▶ [What you will do]:
Give the lines below again exactly, starting with the line that holds "(Hmix : mix" and going on through the line that holds "apply Forall_nil]. split;".

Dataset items
——

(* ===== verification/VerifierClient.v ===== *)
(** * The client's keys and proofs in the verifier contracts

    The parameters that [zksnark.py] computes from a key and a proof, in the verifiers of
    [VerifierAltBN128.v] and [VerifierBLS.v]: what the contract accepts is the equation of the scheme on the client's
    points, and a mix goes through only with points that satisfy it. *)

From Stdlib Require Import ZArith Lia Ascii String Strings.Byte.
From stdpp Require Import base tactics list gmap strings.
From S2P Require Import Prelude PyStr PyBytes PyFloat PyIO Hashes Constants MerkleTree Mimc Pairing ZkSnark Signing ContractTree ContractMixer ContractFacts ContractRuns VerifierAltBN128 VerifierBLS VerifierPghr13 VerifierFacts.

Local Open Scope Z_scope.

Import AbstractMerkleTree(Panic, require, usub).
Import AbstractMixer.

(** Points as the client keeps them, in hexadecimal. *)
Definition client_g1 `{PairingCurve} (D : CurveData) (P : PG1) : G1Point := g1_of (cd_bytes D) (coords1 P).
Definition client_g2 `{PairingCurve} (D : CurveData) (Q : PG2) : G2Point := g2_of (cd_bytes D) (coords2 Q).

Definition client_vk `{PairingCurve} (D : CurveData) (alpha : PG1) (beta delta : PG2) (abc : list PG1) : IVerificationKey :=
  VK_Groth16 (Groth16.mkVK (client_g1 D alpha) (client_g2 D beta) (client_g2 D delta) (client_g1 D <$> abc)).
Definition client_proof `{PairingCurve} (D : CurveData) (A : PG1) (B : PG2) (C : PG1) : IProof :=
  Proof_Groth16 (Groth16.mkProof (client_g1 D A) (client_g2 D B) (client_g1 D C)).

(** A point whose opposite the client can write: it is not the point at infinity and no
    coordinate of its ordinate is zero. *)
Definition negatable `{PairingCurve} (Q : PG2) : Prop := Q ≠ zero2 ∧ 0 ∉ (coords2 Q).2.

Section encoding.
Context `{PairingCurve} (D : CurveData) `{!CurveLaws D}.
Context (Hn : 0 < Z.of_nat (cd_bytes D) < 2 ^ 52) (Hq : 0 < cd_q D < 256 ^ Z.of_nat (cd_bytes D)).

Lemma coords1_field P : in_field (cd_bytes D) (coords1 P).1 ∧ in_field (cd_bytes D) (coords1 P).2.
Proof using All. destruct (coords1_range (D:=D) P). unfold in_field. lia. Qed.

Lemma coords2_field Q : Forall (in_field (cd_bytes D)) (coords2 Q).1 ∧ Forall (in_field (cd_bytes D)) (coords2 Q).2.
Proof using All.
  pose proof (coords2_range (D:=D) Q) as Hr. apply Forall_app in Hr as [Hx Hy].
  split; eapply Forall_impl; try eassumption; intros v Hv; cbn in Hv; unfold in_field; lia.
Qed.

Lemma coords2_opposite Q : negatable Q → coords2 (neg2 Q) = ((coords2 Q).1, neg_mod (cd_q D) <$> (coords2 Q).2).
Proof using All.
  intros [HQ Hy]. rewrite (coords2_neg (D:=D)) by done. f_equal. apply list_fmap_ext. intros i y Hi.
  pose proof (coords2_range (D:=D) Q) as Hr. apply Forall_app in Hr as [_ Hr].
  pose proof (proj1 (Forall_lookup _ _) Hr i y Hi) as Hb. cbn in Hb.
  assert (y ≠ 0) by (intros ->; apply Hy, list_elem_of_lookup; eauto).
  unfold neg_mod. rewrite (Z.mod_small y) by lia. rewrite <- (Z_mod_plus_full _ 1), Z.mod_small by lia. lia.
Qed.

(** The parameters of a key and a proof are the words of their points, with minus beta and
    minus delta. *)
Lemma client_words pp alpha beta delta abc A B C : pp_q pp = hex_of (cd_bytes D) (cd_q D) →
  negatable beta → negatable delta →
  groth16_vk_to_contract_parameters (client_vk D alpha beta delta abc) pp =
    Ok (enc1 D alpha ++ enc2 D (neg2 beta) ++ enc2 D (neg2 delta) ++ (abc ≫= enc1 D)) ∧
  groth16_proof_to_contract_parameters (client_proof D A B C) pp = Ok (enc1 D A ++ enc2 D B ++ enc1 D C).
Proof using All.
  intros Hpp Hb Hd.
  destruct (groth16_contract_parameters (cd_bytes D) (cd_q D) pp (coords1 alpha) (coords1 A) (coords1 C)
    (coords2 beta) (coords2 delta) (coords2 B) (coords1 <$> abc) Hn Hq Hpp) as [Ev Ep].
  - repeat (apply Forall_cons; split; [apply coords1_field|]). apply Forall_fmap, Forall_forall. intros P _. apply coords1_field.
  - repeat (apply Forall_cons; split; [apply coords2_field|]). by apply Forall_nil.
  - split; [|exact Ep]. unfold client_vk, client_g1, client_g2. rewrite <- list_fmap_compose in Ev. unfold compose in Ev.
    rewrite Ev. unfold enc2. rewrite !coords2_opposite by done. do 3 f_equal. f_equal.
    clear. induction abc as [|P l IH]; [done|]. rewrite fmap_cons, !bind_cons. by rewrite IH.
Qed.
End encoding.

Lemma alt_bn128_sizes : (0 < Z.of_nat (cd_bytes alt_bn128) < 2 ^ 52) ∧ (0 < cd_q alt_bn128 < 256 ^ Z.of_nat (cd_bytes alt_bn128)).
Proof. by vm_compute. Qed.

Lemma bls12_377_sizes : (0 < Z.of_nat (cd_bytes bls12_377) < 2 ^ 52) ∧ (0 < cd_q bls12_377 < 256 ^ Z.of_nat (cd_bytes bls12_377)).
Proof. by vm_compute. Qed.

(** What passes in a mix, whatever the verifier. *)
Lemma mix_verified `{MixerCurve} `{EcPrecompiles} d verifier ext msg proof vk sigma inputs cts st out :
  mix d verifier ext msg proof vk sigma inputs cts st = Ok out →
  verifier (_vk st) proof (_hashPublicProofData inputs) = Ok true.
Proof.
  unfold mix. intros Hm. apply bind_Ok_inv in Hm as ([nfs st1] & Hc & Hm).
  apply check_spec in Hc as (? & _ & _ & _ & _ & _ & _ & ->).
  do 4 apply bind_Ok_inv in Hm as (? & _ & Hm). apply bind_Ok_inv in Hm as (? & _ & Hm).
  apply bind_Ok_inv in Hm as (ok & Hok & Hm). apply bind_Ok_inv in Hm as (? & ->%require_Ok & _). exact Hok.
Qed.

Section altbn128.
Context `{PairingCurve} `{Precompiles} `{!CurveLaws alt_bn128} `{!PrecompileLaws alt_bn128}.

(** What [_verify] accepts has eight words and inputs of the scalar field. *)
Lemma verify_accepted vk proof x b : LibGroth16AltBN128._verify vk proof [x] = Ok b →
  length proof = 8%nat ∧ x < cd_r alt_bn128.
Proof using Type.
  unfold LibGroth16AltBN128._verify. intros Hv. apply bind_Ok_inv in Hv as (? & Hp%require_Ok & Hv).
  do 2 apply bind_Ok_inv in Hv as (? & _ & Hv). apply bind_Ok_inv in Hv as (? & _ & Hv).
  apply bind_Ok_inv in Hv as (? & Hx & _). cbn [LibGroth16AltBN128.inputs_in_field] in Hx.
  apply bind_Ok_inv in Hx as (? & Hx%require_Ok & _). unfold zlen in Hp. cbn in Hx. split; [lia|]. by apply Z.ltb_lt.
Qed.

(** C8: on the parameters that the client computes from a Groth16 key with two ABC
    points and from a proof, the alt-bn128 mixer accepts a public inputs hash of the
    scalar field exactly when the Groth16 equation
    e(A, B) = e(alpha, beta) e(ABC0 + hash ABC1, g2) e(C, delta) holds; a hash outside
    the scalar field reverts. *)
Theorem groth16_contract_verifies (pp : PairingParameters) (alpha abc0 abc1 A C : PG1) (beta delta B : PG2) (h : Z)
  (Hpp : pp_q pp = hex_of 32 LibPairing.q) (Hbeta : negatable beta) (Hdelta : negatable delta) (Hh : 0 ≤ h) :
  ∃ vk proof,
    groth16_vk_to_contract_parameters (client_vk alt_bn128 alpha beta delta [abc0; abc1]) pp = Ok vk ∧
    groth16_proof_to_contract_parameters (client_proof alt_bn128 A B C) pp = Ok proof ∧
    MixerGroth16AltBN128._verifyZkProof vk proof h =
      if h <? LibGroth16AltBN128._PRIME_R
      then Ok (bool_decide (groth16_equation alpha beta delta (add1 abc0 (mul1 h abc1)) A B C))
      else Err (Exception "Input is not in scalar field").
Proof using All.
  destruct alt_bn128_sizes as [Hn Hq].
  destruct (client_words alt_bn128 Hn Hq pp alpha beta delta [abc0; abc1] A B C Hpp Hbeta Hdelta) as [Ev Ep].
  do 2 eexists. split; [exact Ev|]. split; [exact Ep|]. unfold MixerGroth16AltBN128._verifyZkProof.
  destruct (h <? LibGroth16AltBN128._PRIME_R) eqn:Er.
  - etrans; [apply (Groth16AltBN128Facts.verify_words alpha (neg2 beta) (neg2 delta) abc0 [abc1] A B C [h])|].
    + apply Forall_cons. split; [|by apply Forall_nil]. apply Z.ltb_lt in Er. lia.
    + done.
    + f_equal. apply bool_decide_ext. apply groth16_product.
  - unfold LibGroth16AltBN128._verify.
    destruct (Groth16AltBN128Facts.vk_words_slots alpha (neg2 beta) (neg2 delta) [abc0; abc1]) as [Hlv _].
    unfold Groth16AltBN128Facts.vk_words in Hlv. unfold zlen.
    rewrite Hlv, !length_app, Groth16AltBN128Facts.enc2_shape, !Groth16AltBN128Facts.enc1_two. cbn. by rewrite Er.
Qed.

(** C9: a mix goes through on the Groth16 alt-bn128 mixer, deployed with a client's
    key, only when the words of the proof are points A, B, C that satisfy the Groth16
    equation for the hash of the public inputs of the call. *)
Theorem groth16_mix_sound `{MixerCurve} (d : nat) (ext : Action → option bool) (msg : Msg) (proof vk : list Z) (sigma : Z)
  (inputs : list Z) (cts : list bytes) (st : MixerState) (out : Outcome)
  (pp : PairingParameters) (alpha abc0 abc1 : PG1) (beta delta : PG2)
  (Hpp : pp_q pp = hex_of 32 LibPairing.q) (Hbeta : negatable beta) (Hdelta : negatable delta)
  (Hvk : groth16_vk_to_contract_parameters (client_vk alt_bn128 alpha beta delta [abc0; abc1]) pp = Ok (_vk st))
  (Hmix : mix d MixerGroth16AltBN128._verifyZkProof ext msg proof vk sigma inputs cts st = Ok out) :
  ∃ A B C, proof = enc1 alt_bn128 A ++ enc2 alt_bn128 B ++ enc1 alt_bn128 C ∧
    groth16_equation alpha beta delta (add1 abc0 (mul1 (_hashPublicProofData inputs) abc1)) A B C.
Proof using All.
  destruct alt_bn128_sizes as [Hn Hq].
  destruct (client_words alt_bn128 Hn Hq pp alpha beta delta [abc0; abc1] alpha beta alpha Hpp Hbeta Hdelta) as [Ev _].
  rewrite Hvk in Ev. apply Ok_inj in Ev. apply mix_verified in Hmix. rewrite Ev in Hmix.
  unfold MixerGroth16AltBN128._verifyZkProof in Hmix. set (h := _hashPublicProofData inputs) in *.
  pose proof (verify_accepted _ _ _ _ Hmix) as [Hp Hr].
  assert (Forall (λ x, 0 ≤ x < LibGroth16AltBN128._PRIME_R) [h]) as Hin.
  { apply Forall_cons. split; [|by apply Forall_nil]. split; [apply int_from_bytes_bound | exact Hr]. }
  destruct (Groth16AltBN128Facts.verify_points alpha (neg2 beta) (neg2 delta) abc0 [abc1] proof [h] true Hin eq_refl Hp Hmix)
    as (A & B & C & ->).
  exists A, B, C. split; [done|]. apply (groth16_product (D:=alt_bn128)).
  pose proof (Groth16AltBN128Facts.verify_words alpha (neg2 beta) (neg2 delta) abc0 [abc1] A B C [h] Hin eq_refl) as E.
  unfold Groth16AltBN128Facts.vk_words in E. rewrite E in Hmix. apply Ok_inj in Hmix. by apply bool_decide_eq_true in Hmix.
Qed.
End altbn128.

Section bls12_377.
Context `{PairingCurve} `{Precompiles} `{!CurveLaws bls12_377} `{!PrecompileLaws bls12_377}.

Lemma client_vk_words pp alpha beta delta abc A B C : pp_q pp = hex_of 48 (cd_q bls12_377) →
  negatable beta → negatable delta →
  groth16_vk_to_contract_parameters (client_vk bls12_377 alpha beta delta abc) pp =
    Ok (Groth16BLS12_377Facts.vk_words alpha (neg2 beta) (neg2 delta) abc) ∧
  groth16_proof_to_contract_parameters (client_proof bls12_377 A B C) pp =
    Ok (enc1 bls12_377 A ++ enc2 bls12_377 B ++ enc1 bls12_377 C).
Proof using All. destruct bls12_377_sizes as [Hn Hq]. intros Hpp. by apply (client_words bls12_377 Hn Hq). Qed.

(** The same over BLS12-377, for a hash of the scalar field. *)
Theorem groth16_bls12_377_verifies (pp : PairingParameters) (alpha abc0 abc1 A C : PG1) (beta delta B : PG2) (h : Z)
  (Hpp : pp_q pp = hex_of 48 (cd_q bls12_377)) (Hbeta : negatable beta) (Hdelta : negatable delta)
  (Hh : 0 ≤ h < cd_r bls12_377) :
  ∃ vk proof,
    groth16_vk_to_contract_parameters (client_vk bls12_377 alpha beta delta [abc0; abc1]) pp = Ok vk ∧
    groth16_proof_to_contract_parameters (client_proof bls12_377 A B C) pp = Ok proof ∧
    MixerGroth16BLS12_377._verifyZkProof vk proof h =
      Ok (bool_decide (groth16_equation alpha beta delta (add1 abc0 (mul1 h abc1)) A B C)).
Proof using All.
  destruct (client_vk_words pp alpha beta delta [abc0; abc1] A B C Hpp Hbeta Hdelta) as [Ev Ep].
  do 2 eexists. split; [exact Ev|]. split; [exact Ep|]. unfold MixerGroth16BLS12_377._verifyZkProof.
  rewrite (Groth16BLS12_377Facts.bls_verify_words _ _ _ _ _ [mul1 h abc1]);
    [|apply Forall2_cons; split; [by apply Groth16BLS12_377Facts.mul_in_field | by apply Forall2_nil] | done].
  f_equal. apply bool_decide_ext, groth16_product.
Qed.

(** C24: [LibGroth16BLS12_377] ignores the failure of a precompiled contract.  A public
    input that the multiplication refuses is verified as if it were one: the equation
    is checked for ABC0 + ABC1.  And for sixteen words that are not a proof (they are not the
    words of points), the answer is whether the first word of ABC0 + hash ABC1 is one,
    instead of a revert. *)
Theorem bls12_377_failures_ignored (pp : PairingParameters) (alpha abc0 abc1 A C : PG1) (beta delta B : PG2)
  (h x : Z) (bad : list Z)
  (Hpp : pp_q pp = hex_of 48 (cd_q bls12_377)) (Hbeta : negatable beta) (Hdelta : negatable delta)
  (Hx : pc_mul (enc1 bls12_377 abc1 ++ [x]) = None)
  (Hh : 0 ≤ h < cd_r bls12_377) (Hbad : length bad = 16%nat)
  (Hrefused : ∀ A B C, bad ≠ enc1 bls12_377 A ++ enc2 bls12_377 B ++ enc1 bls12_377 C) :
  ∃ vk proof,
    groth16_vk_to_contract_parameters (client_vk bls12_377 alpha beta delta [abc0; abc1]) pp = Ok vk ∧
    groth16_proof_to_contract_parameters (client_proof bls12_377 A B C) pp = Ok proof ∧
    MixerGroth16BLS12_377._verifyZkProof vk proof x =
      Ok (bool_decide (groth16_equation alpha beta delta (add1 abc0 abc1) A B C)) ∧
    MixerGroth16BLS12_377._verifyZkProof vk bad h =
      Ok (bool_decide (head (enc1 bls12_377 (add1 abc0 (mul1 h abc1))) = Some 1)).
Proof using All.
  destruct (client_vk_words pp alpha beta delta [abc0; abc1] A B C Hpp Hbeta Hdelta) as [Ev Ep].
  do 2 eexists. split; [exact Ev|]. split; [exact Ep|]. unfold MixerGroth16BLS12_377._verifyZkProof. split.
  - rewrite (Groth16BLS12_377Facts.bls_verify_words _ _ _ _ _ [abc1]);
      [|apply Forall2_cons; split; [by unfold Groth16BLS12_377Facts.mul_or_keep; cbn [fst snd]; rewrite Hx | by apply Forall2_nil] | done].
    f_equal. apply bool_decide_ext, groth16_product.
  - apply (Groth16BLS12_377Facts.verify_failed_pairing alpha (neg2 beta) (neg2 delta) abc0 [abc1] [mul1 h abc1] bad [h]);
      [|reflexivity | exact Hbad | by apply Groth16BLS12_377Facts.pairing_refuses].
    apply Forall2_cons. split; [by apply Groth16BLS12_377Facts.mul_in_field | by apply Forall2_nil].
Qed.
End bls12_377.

——

▶ [Reply to the exercise]:
  (Hmix : mix d MixerGroth16AltBN128._verifyZkProof ext msg proof vk sigma inputs cts st = Ok out) :
  ∃ A B C, proof = enc1 alt_bn128 A ++ enc2 alt_bn128 B ++ enc1 alt_bn128 C ∧
    groth16_equation alpha beta delta (add1 abc0 (mul1 (_hashPublicProofData inputs) abc1)) A B C.
Proof using All.
  destruct alt_bn128_sizes as [Hn Hq].
  destruct (client_words alt_bn128 Hn Hq pp alpha beta delta [abc0; abc1] alpha beta alpha Hpp Hbeta Hdelta) as [Ev _].
  rewrite Hvk in Ev. apply Ok_inj in Ev. apply mix_verified in Hmix. rewrite Ev in Hmix.
  unfold MixerGroth16AltBN128._verifyZkProof in Hmix. set (h := _hashPublicProofData inputs) in *.
  pose proof (verify_accepted _ _ _ _ Hmix) as [Hp Hr].
  assert (Forall (λ x, 0 ≤ x < LibGroth16AltBN128._PRIME_R) [h]) as Hin.
  { apply Forall_cons. split; [|by apply Forall_nil]. split; [apply int_from_bytes_bound | exact Hr]. }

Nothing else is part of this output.